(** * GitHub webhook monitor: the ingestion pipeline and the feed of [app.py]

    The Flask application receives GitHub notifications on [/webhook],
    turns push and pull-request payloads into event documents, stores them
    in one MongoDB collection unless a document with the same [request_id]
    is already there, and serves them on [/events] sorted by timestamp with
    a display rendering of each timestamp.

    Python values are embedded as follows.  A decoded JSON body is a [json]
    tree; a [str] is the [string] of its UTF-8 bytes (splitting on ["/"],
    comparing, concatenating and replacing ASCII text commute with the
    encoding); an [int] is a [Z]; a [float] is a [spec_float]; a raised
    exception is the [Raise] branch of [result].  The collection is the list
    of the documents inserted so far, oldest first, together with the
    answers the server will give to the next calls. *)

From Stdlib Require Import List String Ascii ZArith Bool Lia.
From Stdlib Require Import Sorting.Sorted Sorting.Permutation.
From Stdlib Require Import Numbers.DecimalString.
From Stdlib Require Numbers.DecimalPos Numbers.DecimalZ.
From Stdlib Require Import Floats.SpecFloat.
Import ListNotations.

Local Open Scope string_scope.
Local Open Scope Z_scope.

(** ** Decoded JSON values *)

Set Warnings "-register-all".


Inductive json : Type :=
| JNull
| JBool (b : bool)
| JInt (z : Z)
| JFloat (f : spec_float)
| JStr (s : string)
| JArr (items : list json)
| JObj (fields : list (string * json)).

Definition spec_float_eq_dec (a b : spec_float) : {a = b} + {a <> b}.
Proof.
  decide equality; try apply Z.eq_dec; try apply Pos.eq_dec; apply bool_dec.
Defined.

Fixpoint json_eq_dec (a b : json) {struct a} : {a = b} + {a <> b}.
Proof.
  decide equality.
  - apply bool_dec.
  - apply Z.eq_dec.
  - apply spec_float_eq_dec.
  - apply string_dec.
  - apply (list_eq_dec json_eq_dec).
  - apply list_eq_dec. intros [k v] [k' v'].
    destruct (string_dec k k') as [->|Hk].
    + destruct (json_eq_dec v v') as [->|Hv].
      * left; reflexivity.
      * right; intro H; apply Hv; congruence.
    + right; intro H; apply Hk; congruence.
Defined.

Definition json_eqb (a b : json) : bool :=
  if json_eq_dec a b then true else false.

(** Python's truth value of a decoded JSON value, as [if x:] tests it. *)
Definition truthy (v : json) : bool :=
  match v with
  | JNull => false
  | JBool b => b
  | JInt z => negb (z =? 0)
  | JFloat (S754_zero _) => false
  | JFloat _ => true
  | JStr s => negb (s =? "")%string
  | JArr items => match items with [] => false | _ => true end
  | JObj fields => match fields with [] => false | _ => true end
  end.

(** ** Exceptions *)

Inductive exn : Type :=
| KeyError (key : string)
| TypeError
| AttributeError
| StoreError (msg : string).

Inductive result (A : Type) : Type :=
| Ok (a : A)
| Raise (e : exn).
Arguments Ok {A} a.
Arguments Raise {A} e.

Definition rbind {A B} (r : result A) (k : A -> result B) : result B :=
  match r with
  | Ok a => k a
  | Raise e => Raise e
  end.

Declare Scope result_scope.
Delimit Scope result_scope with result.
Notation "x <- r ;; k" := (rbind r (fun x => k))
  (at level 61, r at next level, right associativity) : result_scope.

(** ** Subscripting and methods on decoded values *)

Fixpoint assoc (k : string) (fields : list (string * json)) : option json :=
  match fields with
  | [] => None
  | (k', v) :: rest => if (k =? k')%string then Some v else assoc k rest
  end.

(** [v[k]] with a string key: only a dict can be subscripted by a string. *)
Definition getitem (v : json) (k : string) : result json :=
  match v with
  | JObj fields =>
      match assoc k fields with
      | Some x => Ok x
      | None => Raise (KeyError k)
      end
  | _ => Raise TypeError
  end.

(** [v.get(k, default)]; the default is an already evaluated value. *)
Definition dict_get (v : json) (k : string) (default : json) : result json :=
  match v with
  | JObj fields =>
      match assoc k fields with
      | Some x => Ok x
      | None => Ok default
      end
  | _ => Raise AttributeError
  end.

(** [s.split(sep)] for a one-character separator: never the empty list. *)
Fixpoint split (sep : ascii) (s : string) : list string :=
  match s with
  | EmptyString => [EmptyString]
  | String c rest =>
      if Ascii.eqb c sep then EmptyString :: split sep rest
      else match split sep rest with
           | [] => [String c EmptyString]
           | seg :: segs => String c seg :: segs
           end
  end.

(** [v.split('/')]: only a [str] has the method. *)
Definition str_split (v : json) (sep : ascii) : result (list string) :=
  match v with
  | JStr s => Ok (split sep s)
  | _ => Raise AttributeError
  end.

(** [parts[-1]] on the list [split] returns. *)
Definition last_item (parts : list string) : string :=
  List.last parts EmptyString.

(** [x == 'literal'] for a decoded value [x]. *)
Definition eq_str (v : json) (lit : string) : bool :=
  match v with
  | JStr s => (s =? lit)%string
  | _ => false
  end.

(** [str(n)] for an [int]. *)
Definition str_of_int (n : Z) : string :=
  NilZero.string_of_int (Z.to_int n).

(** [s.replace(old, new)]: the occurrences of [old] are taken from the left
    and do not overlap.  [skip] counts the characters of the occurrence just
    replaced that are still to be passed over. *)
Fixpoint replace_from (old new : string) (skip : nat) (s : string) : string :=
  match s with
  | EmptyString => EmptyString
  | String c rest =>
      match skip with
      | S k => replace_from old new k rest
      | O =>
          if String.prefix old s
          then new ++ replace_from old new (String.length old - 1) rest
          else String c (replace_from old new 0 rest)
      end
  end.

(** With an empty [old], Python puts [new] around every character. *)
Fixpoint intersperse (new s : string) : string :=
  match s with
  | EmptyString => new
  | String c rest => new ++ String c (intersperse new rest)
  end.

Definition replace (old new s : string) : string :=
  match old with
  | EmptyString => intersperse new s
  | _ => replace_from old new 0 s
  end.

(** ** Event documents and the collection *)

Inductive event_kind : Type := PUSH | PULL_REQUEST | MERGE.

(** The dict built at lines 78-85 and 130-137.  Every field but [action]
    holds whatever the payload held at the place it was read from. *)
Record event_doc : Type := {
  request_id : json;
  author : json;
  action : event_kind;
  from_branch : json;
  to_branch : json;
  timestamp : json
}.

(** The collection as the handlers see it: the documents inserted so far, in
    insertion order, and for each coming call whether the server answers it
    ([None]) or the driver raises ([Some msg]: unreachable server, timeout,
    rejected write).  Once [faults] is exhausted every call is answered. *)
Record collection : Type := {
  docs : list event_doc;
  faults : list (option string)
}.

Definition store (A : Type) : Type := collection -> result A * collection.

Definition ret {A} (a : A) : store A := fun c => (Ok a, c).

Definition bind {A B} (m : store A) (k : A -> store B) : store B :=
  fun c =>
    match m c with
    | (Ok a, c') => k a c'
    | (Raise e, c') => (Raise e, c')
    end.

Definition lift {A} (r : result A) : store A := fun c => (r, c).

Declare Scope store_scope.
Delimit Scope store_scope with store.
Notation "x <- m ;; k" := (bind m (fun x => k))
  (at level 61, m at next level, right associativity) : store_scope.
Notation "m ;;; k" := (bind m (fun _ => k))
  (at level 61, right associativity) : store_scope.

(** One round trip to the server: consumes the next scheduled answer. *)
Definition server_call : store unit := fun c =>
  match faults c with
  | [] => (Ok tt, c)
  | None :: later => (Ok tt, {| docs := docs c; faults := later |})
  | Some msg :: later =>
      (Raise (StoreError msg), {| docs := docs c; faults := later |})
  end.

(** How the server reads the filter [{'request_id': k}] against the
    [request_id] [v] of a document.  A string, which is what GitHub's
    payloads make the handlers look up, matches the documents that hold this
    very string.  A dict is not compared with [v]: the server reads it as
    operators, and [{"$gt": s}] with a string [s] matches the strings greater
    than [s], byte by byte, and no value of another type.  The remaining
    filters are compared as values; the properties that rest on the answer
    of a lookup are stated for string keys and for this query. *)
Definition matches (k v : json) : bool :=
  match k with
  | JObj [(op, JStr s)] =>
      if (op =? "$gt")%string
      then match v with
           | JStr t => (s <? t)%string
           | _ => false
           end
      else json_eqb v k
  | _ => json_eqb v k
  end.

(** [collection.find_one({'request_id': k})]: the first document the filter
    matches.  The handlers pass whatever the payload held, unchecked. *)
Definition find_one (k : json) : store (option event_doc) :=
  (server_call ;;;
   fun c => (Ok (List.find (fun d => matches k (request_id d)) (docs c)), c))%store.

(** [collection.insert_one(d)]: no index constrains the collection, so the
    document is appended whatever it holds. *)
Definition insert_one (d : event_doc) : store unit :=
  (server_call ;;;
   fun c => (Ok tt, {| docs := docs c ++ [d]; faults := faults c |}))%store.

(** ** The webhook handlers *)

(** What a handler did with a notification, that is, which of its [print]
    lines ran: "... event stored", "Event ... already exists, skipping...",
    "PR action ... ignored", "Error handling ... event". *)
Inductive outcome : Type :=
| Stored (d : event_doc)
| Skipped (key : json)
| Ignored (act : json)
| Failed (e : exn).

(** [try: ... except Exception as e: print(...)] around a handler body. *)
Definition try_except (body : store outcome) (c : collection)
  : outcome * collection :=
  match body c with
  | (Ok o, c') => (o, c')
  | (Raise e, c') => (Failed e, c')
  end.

• • • • • • •

**EXERCISE**. All lines from the first line of the listing above through the line containing "(** Python's truth" are to be retyped exactly. Leave out any other line.

**ANSWER SECTION**.
(** * GitHub webhook monitor: the ingestion pipeline and the feed of [app.py]

    The Flask application receives GitHub notifications on [/webhook],
    turns push and pull-request payloads into event documents, stores them
    in one MongoDB collection unless a document with the same [request_id]
    is already there, and serves them on [/events] sorted by timestamp with
    a display rendering of each timestamp.

    Python values are embedded as follows.  A decoded JSON body is a [json]
    tree; a [str] is the [string] of its UTF-8 bytes (splitting on ["/"],
    comparing, concatenating and replacing ASCII text commute with the
    encoding); an [int] is a [Z]; a [float] is a [spec_float]; a raised
    exception is the [Raise] branch of [result].  The collection is the list
    of the documents inserted so far, oldest first, together with the
    answers the server will give to the next calls. *)

From Stdlib Require Import List String Ascii ZArith Bool Lia.
From Stdlib Require Import Sorting.Sorted Sorting.Permutation.
From Stdlib Require Import Numbers.DecimalString.
From Stdlib Require Numbers.DecimalPos Numbers.DecimalZ.
From Stdlib Require Import Floats.SpecFloat.
Import ListNotations.

Local Open Scope string_scope.
Local Open Scope Z_scope.

(** ** Decoded JSON values *)

Set Warnings "-register-all".


Inductive json : Type :=
| JNull
| JBool (b : bool)
| JInt (z : Z)
| JFloat (f : spec_float)
| JStr (s : string)
| JArr (items : list json)
| JObj (fields : list (string * json)).

Definition spec_float_eq_dec (a b : spec_float) : {a = b} + {a <> b}.
Proof.
  decide equality; try apply Z.eq_dec; try apply Pos.eq_dec; apply bool_dec.
Defined.

Fixpoint json_eq_dec (a b : json) {struct a} : {a = b} + {a <> b}.
Proof.
  decide equality.
  - apply bool_dec.
  - apply Z.eq_dec.
  - apply spec_float_eq_dec.
  - apply string_dec.
  - apply (list_eq_dec json_eq_dec).
  - apply list_eq_dec. intros [k v] [k' v'].
    destruct (string_dec k k') as [->|Hk].
    + destruct (json_eq_dec v v') as [->|Hv].
      * left; reflexivity.
      * right; intro H; apply Hv; congruence.
    + right; intro H; apply Hk; congruence.
Defined.

Definition json_eqb (a b : json) : bool :=
  if json_eq_dec a b then true else false.

(** Python's truth value of a decoded JSON value, as [if x:] tests it. *)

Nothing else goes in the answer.